I recommend you try it and see how well it works. This should be pretty straightforward to try. I'd caution against over-thinking things and try to figure out the perfect solution before trying anything. In this domain, often multiple rounds of "try something, identify its shortcomings, and improve" are necessary, because it can be hard to predict how something might fail.

If this works, it will be very efficient (it runs in linear time) and quite simple, so you don't need to worry about it being a "brute force" or "naive" method. I wouldn't worry about micro-optimizations at this stage. Instead, implement it and see how well its results seem to be. Only after you are happy with the quality of the results should you even begin to think about potentially optimizing it -- but I would expect that it might be so fast that there is no point in spending any energy trying to optimize it.

You might discover that the connected components are too large and include both clusters and threads.

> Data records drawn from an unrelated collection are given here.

Lemma inv_main p A (c : boot_call A) k a s' :
  process_inv p → p_main p = Call c k → main_sys numCPU conf c (p_sys p) s' a →
  process_inv (main_runs c (p <| p_main := k a |> <| p_stage := step (p_stage p) c a |> <| p_sys := s' |>) a).
Proof.
  intros Hp Hm Hs. pose proof Hp as [Hf Hg Hsys Hst Hcl Hca Hsc Hsy Hli Hid Hpa Hbo]. rewrite Hm in Hf. destruct Hf as [Hmay Hk].
  specialize (Hk a). pose proof (stage_ok_step _ _ c a Hg Hmay) as Hg'. pose proof Hg as [].
  destruct c as [| | | | | | | | | | | | |? os|[]| | | | | |]; try (cbn in Hs; subst s'; solve [plain_call]).
  - (* StartDispatcher *) cbn in Hs, Hmay. bools. subst s'. destruct Hmay as [_ Hd].
    assert (g_swept (p_stage p) = false) as Hns by (destruct (g_swept (p_stage p)) eqn:?; intuition congruence).
    destruct (started_sys _ (Hid Hns) Hsys) as [Hsys' He'].
    assert (y_started (Start cfg numCPU (p_sys p)) = true ∧ y_closed (Start cfg numCPU (p_sys p)) = y_closed (p_sys p) ∧
      y_panicked (Start cfg numCPU (p_sys p)) = y_panicked (p_sys p) ∧ y_db (Start cfg numCPU (p_sys p)) = y_db (p_sys p))
      as (H1 & H2 & H3 & H4) by (unfold Start; by destruct (y_started (p_sys p)) eqn:?).
    split; cbn -[DispatcherLaws.entries Start]; try done; try congruence.
    + by rewrite H3.
    + intros Hr. destruct (Hbo Hr) as (n & Hn & Hb). exists n. split; [done|]. unfold p_db. cbn -[Start]. by rewrite H4.
  - (* OsCall *) destruct os; try (cbn in Hs; subst s'; solve [plain_call]).
    cbn in Hs, Hmay. bools. destruct Hmay as [Hd Hns]. destruct Hs as (d & Hmark & ->).
    destruct (recovered_sys _ _ _ _ (Hid Hns) Hsys Hmark) as (Hsys' & Hok & Herr).
    cbn in Hk, Hg'. destruct (is_ok a) eqn:Ha; cbn -[DispatcherLaws.entries]; rewrite ?Ha; cbn -[DispatcherLaws.entries];
      (split; cbn -[DispatcherLaws.entries] in *; rewrite ?Ha; try done).
    + intros _. eexists. split; [done|]. by apply Hok.
    + rewrite orb_false_r. intros Hr. destruct (Hbo Hr) as (n & Hn & Hb). exists n. split; [done|].
      destruct (Herr eq_refl). eapply (born_frame (none_but [])), Hb. by apply frame_refl.
  - (* Serve *) cbn in Hs. subst s'. destruct a; plain_call.
  - (* ShutdownDispatcher *) cbn in Hs, Hmay. bools. destruct Hmay as [[Hsig Hw] Hnc].
    assert (y_started (p_sys p) = true) as Hd by (rewrite Hst; intuition).
    rewrite shutdown_flags in Hs by (done || congruence). subst s'.
    assert (sys_inv (p_sys p <| y_closed := true |>)) by (destruct Hsys; by split). plain_call.
Qed.

(** ** Every step, every life *)
Lemma inv_step p p' : process_inv p → process_step p p' → process_inv p'.
Proof.
  intros Hp Hs. pose proof Hp as [_ [] _ _ _ _ Hsc Hsy Hli Hid _ _].
  destruct Hs as [p A c k a s' Hm Hs|p pid _ Hb _|p|p pid _ Hb|p pid _ Hb _|p op _ Hb Hop|p i s' _ Ht
    |p i t A c k d a _ Hi Ha|p i t r _ Hi|p t|p fs]; unfold on_sys.
  - by eapply inv_main.
  - apply inv_quietly; [done|apply quietly_scheduler|apply swept_idle; auto].
  - by destruct Hp; split.
  - apply inv_quietly; [done|apply quietly_handler|apply swept_idle; destruct so_listening0; auto].
  - apply inv_quietly; [done|apply quietly_handler|apply swept_idle; auto].
  - apply inv_quietly; [done|by apply quietly_other|apply swept_idle].
    destruct Hb as [Hb|[Hb _]]; [destruct so_listening0|]; auto.
  - apply inv_quietly; [done|by eapply quietly_take|]. destruct (task_entry _ _ _ Ht) as (x & l & He).
    apply swept_idle. by eapply busy_swept.
  - destruct (sys_entry _ _ _ Hi) as (l & He & _).
    apply inv_quietly; [done| |apply swept_idle; by eapply busy_swept].
    destruct (p_cancelled p); [destruct Ha as [Ha ->]; by eapply quietly_refused|by eapply quietly_call].
  - destruct (sys_entry _ _ _ Hi) as (l & He & _).
    apply inv_quietly; [done|by eapply quietly_finish|apply swept_idle; by eapply busy_swept].
  - apply inv_quietly; [done|by apply quietly_other|exact Hid].
  - apply inv_quietly; [done|apply quietly_faults|exact Hid].
Qed.

Lemma inv_launch d : db_inv d → newest d → process_inv (launch d).
Proof.
  intros Hinv Hn. split; try done.
  - unfold Process.launch, RunE. cbn [p_stage p_main]. eapply follows_pbind; [apply triple_main|].
    intros g [x|[]] Hr; [exact Hr|done].
  - split; [by apply entries_nil|cbn; lia].
Qed.

Lemma inv_life p p' : process_inv p → rtc life_step p p' → process_inv p'.
Proof.
  intros Hp Hs. induction Hs as [|p p1 p' Hs _ IH]; [done|]. apply IH. destruct Hs as [p p1 Hs|p].
  - by eapply inv_step.
  - apply inv_launch; apply (pi_sys _ Hp).
Qed.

If so, that's telling you that your rules aren't quite right yet, and you'll need to investigate more sophisticated solutions. One possible approach might be to apply a morphological operation, such as a thinning operation or erosion, to remove the threads, compute connected components on the result, and use that to identify clusters. You might also be able to compute a skeletonization of the shapes, and use that to identify threads (e.g., compute the "thickness" of the shape at each point: for each point $p$ on the skeleton, compute the distance to the boundary in the direction perpendicular to the direction of the skeleton at $p$). Once you've identified each shape separately, you might be able to compute its bounding box and the fraction of pixels within the bounding box that are black, and use a threshold on that fraction to distinguish clusters from threads -- if you can separate the cluster from the thread. You might need to experiment a bit to see what works well for your images.